The Square Root of Summer

I was someone so afraid of making a choice, I held on nine months for Jason. I waited five years for Thomas, silently. I painted The Wurst and never told Sof I was quitting art. I drift, I don’t decide. I let my hair grow long.

I twist it in a wet rope around my hand. This doesn’t feel like me anymore. I opened the time capsule and jumped before the count of three—that’s someone who gets drunk on peonies and dries her underwear in a tree. I think I might want to write Ms. Adewunmi’s essay.

I want to come out of mourning.

Cutting my hair is suddenly a planetary necessity. I high-paw Umlaut, then jump up and tear out into the rain forest, immediately tripping over a bramble and ripping a chunk out of my ankle. Scheisse! I’m going to take a flamethrower to this mess.

Wet-haired and wild-hearted, I burst into the kitchen, where Jason and Ned are sitting round the table. Ned is playing acoustic guitar, half a hot cross bun dangling from his mouth like a cigarette.

“Rock ’n’ roll,” I say, giving Ned double thumbs. The gesture falters when it comes to Jason. I chose to be over him. He told me we were friends. We’ve never been that, I don’t know how. I turn back to my brother and say, “Hot cross buns are for Easter, it’s July.”

Actually, July’s nearly over. Ned’s party’s in two weeks, and then two weeks after that—a year since Grey died. Term will start and time will slip away. It already is.

“Hangovers yield to no season,” Ned mumbles round the bun, even though it’s seven in the evening. All the joy I felt moments ago is draining away.

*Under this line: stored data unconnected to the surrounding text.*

Definition rescaled_range (segment : list F) : F :=
  let segMean := mean_value segment in
  match cumulative_deviations segMean segment with
  | [] => 0
  | first :: rest =>
      let maxDev := fold_left (λ best d, if d >? best then d else best) rest first in
      let minDev := fold_left (λ best d, if d <? best then d else best) rest first in
      let stddev := fsqrt (sum_squares segMean segment / fcount segment) in
      if stddev >? 0 then (maxDev - minDev) / stddev else 0
  end.
(** The slope of the logarithms over the sizes. *)
Definition log_slope (what : string) (points : list (nat * F)) : result F :=
  match linRegress ((λ p : nat * F, flog (of_Z (Z.of_nat p.1))) <$> points) ((λ p : nat * F, flog p.2) <$> points) with
  | Ok (slope, _) => Ok slope
  | Err e => Err (what +:+ " regression: " +:+ e)%string
  end.
Definition zero_price_at (i : nat) : error := ("zero price at index " +:+ pretty i)%string.
(** The returns of a price series with at least two prices. *)
Definition on_price_returns (prices : list F) (k : list F → result F) : result F :=
  if (length prices <? 2)%nat then Err ("need at least 2 prices, got " +:+ pretty (length prices))%string
  else returns ← simple_returns zero_price_at 0 prices; k returns.

(** A segment without deviation adds nothing. *)
Definition mean_rescaled_range (returns : list F) (ss : nat) : F :=
  let segs := segments ss returns in
  fold_left (λ rsSum segment, rsSum + rescaled_range segment) segs 0 / fcount segs.
Definition hurstRS (prices : list F) : result F :=
  on_price_returns prices (λ returns,
    let sizes := sizes_of returns in
    if (length sizes <? 2)%nat then Err "insufficient data for R/S analysis: need at least 20 data points"%string
    else log_slope "R/S" ((λ ss, (ss, mean_rescaled_range returns ss)) <$> sizes)).

Definition step_numbers (ss : nat) : list F := (λ j, of_Z (Z.of_nat j)) <$> seq 0 ss.
Definition fluctuation (ss : nat) (segment : list F) : result F :=
  match linRegress (step_numbers ss) segment with
  | Err e => Err ("DFA trend fit: " +:+ e)%string
  | Ok (slope, intercept) =>
      Ok (fsqrt (fold_left (λ rmsSum d, rmsSum + d * d) (residuals slope intercept segment (step_numbers ss)) 0
                 / of_Z (Z.of_nat ss)))
  end.
Definition mean_fluctuation (profile : list F) (ss : nat) : result (nat * F) :=
  fluctuations ← mapM (fluctuation ss) (segments ss profile);
  Ok (ss, fsum fluctuations / fcount fluctuations).
Definition hurstDFA (prices : list F) : result F :=
  on_price_returns prices (λ returns,
    let profile := cumulative_deviations (mean_value returns) returns in
    let sizes := sizes_of profile in
    if (length sizes <? 2)%nat then Err "insufficient data for DFA: need at least 20 data points"%string
    else points ← mapM (mean_fluctuation profile) sizes; log_slope "DFA" points).

Definition HurstRSSignal : Metric := "HurstRS"%string.
Definition HurstRS u period : DataFrame F :=
  with_rows "HurstRS" 2 (u_Window u period [MetricClose]) (λ df,
    signal_row_fallible "HurstRS" df HurstRSSignal (λ a, hurstRS (Column df a MetricClose))).
Definition HurstDFASignal : Metric := "HurstDFA"%string.
Definition HurstDFA u period : DataFrame F :=
  with_rows "HurstDFA" 2 (u_Window u period [MetricClose]) (λ df,
    signal_row_fallible "HurstDFA" df HurstDFASignal (λ a, hurstDFA (Column df a MetricClose))).
End Indicators.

“If you’re looking for lover boy, he’s in his room,” says Ned, as though I were rummaging for Thomas in the cutlery drawer. I assume Jason’s staring at the back of my neck while I all-over blush at Ned’s foot-in-mouth comment, or maybe he isn’t and hasn’t noticed and, God, how hard is it to put spoons back in the right place, anyway?

“I’ve commissioned him for the party,” Ned adds. “We’re thinking a giant croquembouche.”

“Hey, Gottie, did you see the Facebook invitation?” Jason calls over as I turn around, drawing me into their circle. “Meg drew this cool—”

I walk out while he’s still talking—I’ve found the scissors, and I’m hacking my way back through the soaked garden to my room, jabbing at random shrubs as I go. I want it all gone. Hair, party, garden, Jason, wormholes, time, diaries, death—especially death, I’ve had a lifetime of it.

My room feels like a coffin.

CHOP.

That’s how I imagine it—one swift, clean slice of the blades and I’ll be able to stuff all my sadness in the trash. Jason’s hands in my hair, his mouth on my neck, the girl I was and am and will be—whoever she is. Gone.

Reality: I ponytail my hair, reach behind me to cut, there’s a crunch—then the scissors stop. Even yanking as hard as I can with both hands … Nothing. They’re stuck.

Patting around the back of my head with my fingers, my pulse fluttering, I can tell I’m only about a third of the way through my hair—but it’s enough that I have to keep going. Except I can’t. Open. The. Scissors.

A chunk of chin-length hair swings loose.

Umlaut turns in circles on the diaries, yowling.

“Not helping,” I sing-song to him.

My face burns even though there’s no one but the cat to witness my embarrassment. There’s no Sof to call like when I shaved my unibrow instead of plucking it—I’ve shut her out. Why did I do that? The scissors hang off my hair, bouncing against my back as I throw myself across the room to my phone and text her back, reply to everything, rapidly, urgently, immediately.

Pick a color, pick a number—meet me at the beach on Sunday. Please?

A world where Sof and I are friends.

Then I grab my nail scissors and start hacking away in tiny blunt snips, not caring about the strands that are falling to the floor, how it’s going to look. I’m so ready to be—

Free. The kitchen scissors hit the floor.

I run my hand over my head–it feels really short. In places. There are also long lengths that I’ve missed. When I was a kid, Grey would cut the food out of my hair instead of washing it. I suspect I’ve accidentally re-created toddler chic.

Umlaut pads over to the mirror with me.

My eyes flick between my reflection and the photograph. Olive-skin-dark-eyes-so-much-nose-out-of-time-eighties-mullet-hair: yes, I do look like Mum. But it’s nice. Because also, for maybe the first time in forever, I look like me.

A mirror ball of light ripples across the room. I look up, catching the end of a screenwipe—and on the other side of it, my ceiling is starred with phosphorescent plastic constellations. Like I used to have when I was little and shared a bedroom with Ned. He always hated them.

Did I stick these up there? Or did Thomas?

Under their fluorescent glow, my phone beeps with an alert for gottie.h.oppenheimer. Thomas’s email has arrived. Even though it’s impossible, even though this is a brand-new address: this is the email he sent a month ago. The timelines are converging.